_Task description_
Repeat the data exactly as it stands.

::: Study material :::

(** ~WaiterCountGuard: the waiter is no longer counted; the last waiting
    writer wakes the readers it held back. *)
Definition uncount (m : mode) (this : ReaderWriterLockSlim) (r : res reply)
    : Monitor.finish ReaderWriterLockSlim reply :=
  match ssub 32 (waiting m this) 1 with
  | Ok n => Monitor.Finish (set_waiting this m n) r
              (match m with Write => n =? 0 | _ => false end)
  | _ => Monitor.Finish this UB false
  end.

(** TryEnterReadLock, TryEnterWriteLock and TryEnterUpgradeableReadLock after
    a wait that succeeded. *)
Definition acquire_read (t : nat) (answer : reply) (this : ReaderWriterLockSlim)
    : Monitor.finish ReaderWriterLockSlim reply :=
  let counts := myCounts this t in
  match sadd 32 (readers_ this) 1 with
  | Ok n => uncount Read (set_counts (set_readers this n) t
              (mkCounts 1 (writer counts) (upgrade counts) true)) (Ok answer)
  | _ => Monitor.Finish this UB false
  end.

Definition acquire_write (t : nat) (answer : reply) (this : ReaderWriterLockSlim)
    : Monitor.finish ReaderWriterLockSlim reply :=
  let counts := myCounts this t in
  match sadd 32 (writer counts) 1 with
  | Ok n => uncount Write (set_counts (set_active this true (upgradeableActive_ this)) t
              (set_held Write counts n)) (Ok answer)
  | _ => Monitor.Finish this UB false
  end.

Definition acquire_upgrade (t : nat) (answer : reply) (this : ReaderWriterLockSlim)
    : Monitor.finish ReaderWriterLockSlim reply :=
  let counts := myCounts this t in
  match sadd 32 (upgrade counts) 1 with
  | Ok n => uncount Upgradeable (set_counts (set_active this (writerActive_ this) true) t
              (set_held Upgradeable counts n)) (Ok answer)
  | _ => Monitor.Finish this UB false
  end.

Definition acquire (t : nat) (m : mode) (answer : reply) (this : ReaderWriterLockSlim)
    : Monitor.finish ReaderWriterLockSlim reply :=
  match m with
  | Read => acquire_read t answer this
  | Write => acquire_write t answer this
  | Upgradeable => acquire_upgrade t answer this
  end.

:::

_Output_
(** ~WaiterCountGuard: the waiter is no longer counted; the last waiting
    writer wakes the readers it held back. *)
Definition uncount (m : mode) (this : ReaderWriterLockSlim) (r : res reply)
    : Monitor.finish ReaderWriterLockSlim reply :=
  match ssub 32 (waiting m this) 1 with
  | Ok n => Monitor.Finish (set_waiting this m n) r
              (match m with Write => n =? 0 | _ => false end)
  | _ => Monitor.Finish this UB false
  end.

(** TryEnterReadLock, TryEnterWriteLock and TryEnterUpgradeableReadLock after
    a wait that succeeded. *)
Definition acquire_read (t : nat) (answer : reply) (this : ReaderWriterLockSlim)
    : Monitor.finish ReaderWriterLockSlim reply :=
  let counts := myCounts this t in
  match sadd 32 (readers_ this) 1 with
  | Ok n => uncount Read (set_counts (set_readers this n) t
              (mkCounts 1 (writer counts) (upgrade counts) true)) (Ok answer)
  | _ => Monitor.Finish this UB false
  end.

Definition acquire_write (t : nat) (answer : reply) (this : ReaderWriterLockSlim)
    : Monitor.finish ReaderWriterLockSlim reply :=
  let counts := myCounts this t in
  match sadd 32 (writer counts) 1 with
  | Ok n => uncount Write (set_counts (set_active this true (upgradeableActive_ this)) t
              (set_held Write counts n)) (Ok answer)
  | _ => Monitor.Finish this UB false
  end.

Definition acquire_upgrade (t : nat) (answer : reply) (this : ReaderWriterLockSlim)
    : Monitor.finish ReaderWriterLockSlim reply :=
  let counts := myCounts this t in
  match sadd 32 (upgrade counts) 1 with
  | Ok n => uncount Upgradeable (set_counts (set_active this (writerActive_ this) true) t
              (set_held Upgradeable counts n)) (Ok answer)
  | _ => Monitor.Finish this UB false
  end.

Definition acquire (t : nat) (m : mode) (answer : reply) (this : ReaderWriterLockSlim)
    : Monitor.finish ReaderWriterLockSlim reply :=
  match m with
  | Read => acquire_read t answer this
  | Write => acquire_write t answer this
  | Upgradeable => acquire_upgrade t answer this
  end.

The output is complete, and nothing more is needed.